(** * Blockchain research collectors: a shallow embedding and its properties

    The development follows the Python sources file by file:
    - [Py]: the few Python built-ins the sources rely on (string splitting,
      substring tests, [int()] on text, [pathlib] joins);
    - [UnifiedDataset]: [unified_dataset.py] (record schema, [deduplicate],
      [generate_stats]);
    - [PrepareDataset]: [prepare_dataset.py] ([_load_all_metadata]);
    - [World]: the clock, the disk, the trace, and the HTTP answers both
      collectors look at;
    - [RobustCollector]: [robust_collector.py] (rate limiter, endpoint
      fallback, [save_inscription], [collect]);
    - [ArweaveCollector]: [arweave_collector.py] (gateway fallback,
      [save_transaction], [collect_by_type]);
    - [OvernightCollect]: [overnight_collect.py] ([should_continue],
      [collect_bitcoin_ordinals]).

    For the collectors, time is a rational number of seconds, the file
    system is a finite map from path to contents (directories are implicit
    in the paths), and what a run does to the outside world (requests,
    file writes, pauses, console and log lines) is appended to a trace.
    The servers and SHA-256 are parameters of the model. *)

From Stdlib Require Import ZArith QArith Qround Lqa Floats Ascii String.
From stdpp Require Import gmap strings list fin_maps pretty.

#[local] Open Scope Z_scope.

(** ** Python built-ins *)

Module Py.

(** A [bytes] value. *)
Definition bytes : Type := list Byte.byte.

(** [s.split(sep)[0]]: the text before the first [sep] (all of [s] when
    [sep] does not occur). *)
Fixpoint split_head (sep : ascii) (s : string) : string :=
  match s with
  | EmptyString => EmptyString
  | String c rest =>
      if Ascii.eqb c sep then EmptyString else String c (split_head sep rest)
  end.

(** [c in s] for a one-character [c]. *)
Fixpoint char_in (c : ascii) (s : string) : bool :=
  match s with
  | EmptyString => false
  | String d rest => Ascii.eqb c d || char_in c rest
  end.

(** [sub in s]. *)
Fixpoint str_contains (sub s : string) : bool :=
  String.prefix sub s
  || match s with
     | EmptyString => false
     | String _ rest => str_contains sub rest
     end.

(** [s[:n]]. *)
Definition slice_to (n : nat) (s : string) : string := String.substring 0 n s.

(** [str(n)] and [f"{n}"] for an [int]. The limit CPython 3.11 puts on the
    conversion (4300 digits) is not modelled: the numbers the sources
    format are inscription numbers, block heights and counts. *)
Definition str_of_int (n : Z) : string := pretty n.

(** [l[:n]] on a list: a negative [n] counts from the end. *)
Definition list_slice_to {A} (n : Z) (l : list A) : list A :=
  if 0 <=? n then take (Z.to_nat n) l
  else take (Z.to_nat (Z.of_nat (length l) + n)) l.

(** [len(l)]. *)
Definition len {A} (l : list A) : Z := Z.of_nat (length l).

(** [pathlib]: [base / part]. An empty part or a single dot leaves the path
    as it is; the parts the sources join never start with a slash. *)
Definition path_join (base part : string) : string :=
  if decide (part = "" ∨ part = ".") then base else base +:+ "/" +:+ part.

(** *** [int(text)] in base ten, for ASCII text

    What [int] does with text outside ASCII (it also reads the decimal
    digits and skips the spaces of other scripts) and CPython 3.11's limit
    of 4300 digits are not modelled. *)

(** The white space [int] skips at both ends of ASCII text: the blank and
    the characters 9 to 13. *)
Definition is_space (c : ascii) : bool :=
  let n := nat_of_ascii c in
  (n =? 32)%nat || ((9 <=? n)%nat && (n <=? 13)%nat).

Definition digit_of (c : ascii) : option Z :=
  let n := nat_of_ascii c in
  if ((48 <=? n)%nat && (n <=? 57)%nat)%bool
  then Some (Z.of_nat (n - 48)) else None.

Fixpoint lstrip (s : string) : string :=
  match s with
  | String c rest => if is_space c then lstrip rest else s
  | EmptyString => EmptyString
  end.

Definition strip (s : string) : string :=
  String.rev (lstrip (String.rev (lstrip s))).

(** Digits with single underscores between them; [prev_digit] says whether
    the character before was a digit (an underscore needs one on each
    side). *)
Fixpoint digits_value (s : string) (prev_digit : bool) (acc : Z) : option Z :=
  match s with
  | EmptyString => if prev_digit then Some acc else None
  | String c rest =>
      match digit_of c with
      | Some d => digits_value rest true (10 * acc + d)
      | None =>
          if (Ascii.eqb c "_" && prev_digit)%bool
          then match rest with
               | String c' _ =>
                   if digit_of c' is Some _
                   then digits_value rest false acc else None
               | EmptyString => None
               end
          else None
      end
  end.

(** [int(s)] for a [str] of ASCII text: [None] stands for [ValueError]. *)
Definition int_of_str (s : string) : option Z :=
  match strip s with
  | String "-" rest => Z.opp <$> digits_value rest false 0
  | String "+" rest => digits_value rest false 0
  | body => digits_value body false 0
  end.

End Py.

(** ** [unified_dataset.py] *)

Module UnifiedDataset.

(** The dataclass [UnifiedRecord], field for field. *)
Record UnifiedRecord := {
  id : string;
  chain : string;
  chain_id : string;
  content_type : string;
  content_hash : string;
  content_length : Z;
  local_path : string;
  block_height : Z;
  timestamp : Z;
  inscription_number : Z;
  collection : string;
  name : string;
  protocol : string;
  is_recursive : bool;
  is_nft : bool;
  is_protocol_data : bool;
  price_usd : float;
  rarity_score : float;
}.

(** [key = f"{record.chain}:{record.content_hash}"]. *)
Definition dedup_key (record : UnifiedRecord) : string :=
  chain record +:+ ":" +:+ content_hash record.

(** The loop of [deduplicate]: [seen] and [unique] are its two locals. *)
Fixpoint deduplicate_loop (records : list UnifiedRecord)
    (seen : gset string) (unique : list UnifiedRecord) : list UnifiedRecord :=
  match records with
  | [] => unique
  | record :: rest =>
      let key := dedup_key record in
      if decide (key ∈ seen)
      then deduplicate_loop rest seen unique
      else deduplicate_loop rest ({[key]} ∪ seen) (unique ++ [record])
  end.

(** [UnifiedDatasetGenerator.deduplicate]: the new value of [self.records]. *)
Definition deduplicate (records : list UnifiedRecord) : list UnifiedRecord :=
  deduplicate_loop records ∅ [].

(** One entry of [stats['by_chain']]. *)
Record ChainStats := { count : Z; bytes : Z }.

(** The mapping [generate_stats] returns. [total_mb] is the exact quotient;
    the rounding of Python's float division is not modelled. *)
Record Stats := {
  generated_at : string;
  total_records : Z;
  total_bytes : Z;
  by_chain : gmap string ChainStats;
  by_content_type : gmap string Z;
  nft_count : Z;
  protocol_data_count : Z;
  recursive_count : Z;
  total_mb : Q;
}.

(** [sum(r.content_length for r in self.records)]. *)
Definition sum_content_length (records : list UnifiedRecord) : Z :=
  foldr (λ r acc, content_length r + acc) 0 records.

(** The by-chain part of one loop iteration. *)
Definition bump_chain (record : UnifiedRecord)
    (m : gmap string ChainStats) : gmap string ChainStats :=
  let m0 :=
    match m !! chain record with
    | None => <[chain record := {| count := 0; bytes := 0 |}]> m
    | Some _ => m
    end in
  let m1 :=
    alter (λ s, {| count := count s + 1; bytes := bytes s |}) (chain record) m0 in
  alter (λ s, {| count := count s; bytes := bytes s + content_length record |})
    (chain record) m1.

● ● ● ● ●

Exercise brief >>
Please restate the preceding entries word for word.

Solution to this problem >>
(** * Blockchain research collectors: a shallow embedding and its properties

    The development follows the Python sources file by file:
    - [Py]: the few Python built-ins the sources rely on (string splitting,
      substring tests, [int()] on text, [pathlib] joins);
    - [UnifiedDataset]: [unified_dataset.py] (record schema, [deduplicate],
      [generate_stats]);
    - [PrepareDataset]: [prepare_dataset.py] ([_load_all_metadata]);
    - [World]: the clock, the disk, the trace, and the HTTP answers both
      collectors look at;
    - [RobustCollector]: [robust_collector.py] (rate limiter, endpoint
      fallback, [save_inscription], [collect]);
    - [ArweaveCollector]: [arweave_collector.py] (gateway fallback,
      [save_transaction], [collect_by_type]);
    - [OvernightCollect]: [overnight_collect.py] ([should_continue],
      [collect_bitcoin_ordinals]).

    For the collectors, time is a rational number of seconds, the file
    system is a finite map from path to contents (directories are implicit
    in the paths), and what a run does to the outside world (requests,
    file writes, pauses, console and log lines) is appended to a trace.
    The servers and SHA-256 are parameters of the model. *)

From Stdlib Require Import ZArith QArith Qround Lqa Floats Ascii String.
From stdpp Require Import gmap strings list fin_maps pretty.

#[local] Open Scope Z_scope.

(** ** Python built-ins *)

Module Py.

(** A [bytes] value. *)
Definition bytes : Type := list Byte.byte.

(** [s.split(sep)[0]]: the text before the first [sep] (all of [s] when
    [sep] does not occur). *)
Fixpoint split_head (sep : ascii) (s : string) : string :=
  match s with
  | EmptyString => EmptyString
  | String c rest =>
      if Ascii.eqb c sep then EmptyString else String c (split_head sep rest)
  end.

(** [c in s] for a one-character [c]. *)
Fixpoint char_in (c : ascii) (s : string) : bool :=
  match s with
  | EmptyString => false
  | String d rest => Ascii.eqb c d || char_in c rest
  end.

(** [sub in s]. *)
Fixpoint str_contains (sub s : string) : bool :=
  String.prefix sub s
  || match s with
     | EmptyString => false
     | String _ rest => str_contains sub rest
     end.

(** [s[:n]]. *)
Definition slice_to (n : nat) (s : string) : string := String.substring 0 n s.

(** [str(n)] and [f"{n}"] for an [int]. The limit CPython 3.11 puts on the
    conversion (4300 digits) is not modelled: the numbers the sources
    format are inscription numbers, block heights and counts. *)
Definition str_of_int (n : Z) : string := pretty n.

(** [l[:n]] on a list: a negative [n] counts from the end. *)
Definition list_slice_to {A} (n : Z) (l : list A) : list A :=
  if 0 <=? n then take (Z.to_nat n) l
  else take (Z.to_nat (Z.of_nat (length l) + n)) l.

(** [len(l)]. *)
Definition len {A} (l : list A) : Z := Z.of_nat (length l).

(** [pathlib]: [base / part]. An empty part or a single dot leaves the path
    as it is; the parts the sources join never start with a slash. *)
Definition path_join (base part : string) : string :=
  if decide (part = "" ∨ part = ".") then base else base +:+ "/" +:+ part.

(** *** [int(text)] in base ten, for ASCII text

    What [int] does with text outside ASCII (it also reads the decimal
    digits and skips the spaces of other scripts) and CPython 3.11's limit
    of 4300 digits are not modelled. *)

(** The white space [int] skips at both ends of ASCII text: the blank and
    the characters 9 to 13. *)
Definition is_space (c : ascii) : bool :=
  let n := nat_of_ascii c in
  (n =? 32)%nat || ((9 <=? n)%nat && (n <=? 13)%nat).

Definition digit_of (c : ascii) : option Z :=
  let n := nat_of_ascii c in
  if ((48 <=? n)%nat && (n <=? 57)%nat)%bool
  then Some (Z.of_nat (n - 48)) else None.

Fixpoint lstrip (s : string) : string :=
  match s with
  | String c rest => if is_space c then lstrip rest else s
  | EmptyString => EmptyString
  end.

Definition strip (s : string) : string :=
  String.rev (lstrip (String.rev (lstrip s))).

(** Digits with single underscores between them; [prev_digit] says whether
    the character before was a digit (an underscore needs one on each
    side). *)
Fixpoint digits_value (s : string) (prev_digit : bool) (acc : Z) : option Z :=
  match s with
  | EmptyString => if prev_digit then Some acc else None
  | String c rest =>
      match digit_of c with
      | Some d => digits_value rest true (10 * acc + d)
      | None =>
          if (Ascii.eqb c "_" && prev_digit)%bool
          then match rest with
               | String c' _ =>
                   if digit_of c' is Some _
                   then digits_value rest false acc else None
               | EmptyString => None
               end
          else None
      end
  end.

(** [int(s)] for a [str] of ASCII text: [None] stands for [ValueError]. *)
Definition int_of_str (s : string) : option Z :=
  match strip s with
  | String "-" rest => Z.opp <$> digits_value rest false 0
  | String "+" rest => digits_value rest false 0
  | body => digits_value body false 0
  end.

End Py.

(** ** [unified_dataset.py] *)

Module UnifiedDataset.

(** The dataclass [UnifiedRecord], field for field. *)
Record UnifiedRecord := {
  id : string;
  chain : string;
  chain_id : string;
  content_type : string;
  content_hash : string;
  content_length : Z;
  local_path : string;
  block_height : Z;
  timestamp : Z;
  inscription_number : Z;
  collection : string;
  name : string;
  protocol : string;
  is_recursive : bool;
  is_nft : bool;
  is_protocol_data : bool;
  price_usd : float;
  rarity_score : float;
}.

(** [key = f"{record.chain}:{record.content_hash}"]. *)
Definition dedup_key (record : UnifiedRecord) : string :=
  chain record +:+ ":" +:+ content_hash record.

(** The loop of [deduplicate]: [seen] and [unique] are its two locals. *)
Fixpoint deduplicate_loop (records : list UnifiedRecord)
    (seen : gset string) (unique : list UnifiedRecord) : list UnifiedRecord :=
  match records with
  | [] => unique
  | record :: rest =>
      let key := dedup_key record in
      if decide (key ∈ seen)
      then deduplicate_loop rest seen unique
      else deduplicate_loop rest ({[key]} ∪ seen) (unique ++ [record])
  end.

(** [UnifiedDatasetGenerator.deduplicate]: the new value of [self.records]. *)
Definition deduplicate (records : list UnifiedRecord) : list UnifiedRecord :=
  deduplicate_loop records ∅ [].

(** One entry of [stats['by_chain']]. *)
Record ChainStats := { count : Z; bytes : Z }.

(** The mapping [generate_stats] returns. [total_mb] is the exact quotient;
    the rounding of Python's float division is not modelled. *)
Record Stats := {
  generated_at : string;
  total_records : Z;
  total_bytes : Z;
  by_chain : gmap string ChainStats;
  by_content_type : gmap string Z;
  nft_count : Z;
  protocol_data_count : Z;
  recursive_count : Z;
  total_mb : Q;
}.

(** [sum(r.content_length for r in self.records)]. *)
Definition sum_content_length (records : list UnifiedRecord) : Z :=
  foldr (λ r acc, content_length r + acc) 0 records.

(** The by-chain part of one loop iteration. *)
Definition bump_chain (record : UnifiedRecord)
    (m : gmap string ChainStats) : gmap string ChainStats :=
  let m0 :=
    match m !! chain record with
    | None => <[chain record := {| count := 0; bytes := 0 |}]> m
    | Some _ => m
    end in
  let m1 :=
    alter (λ s, {| count := count s + 1; bytes := bytes s |}) (chain record) m0 in
  alter (λ s, {| count := count s; bytes := bytes s + content_length record |})
    (chain record) m1.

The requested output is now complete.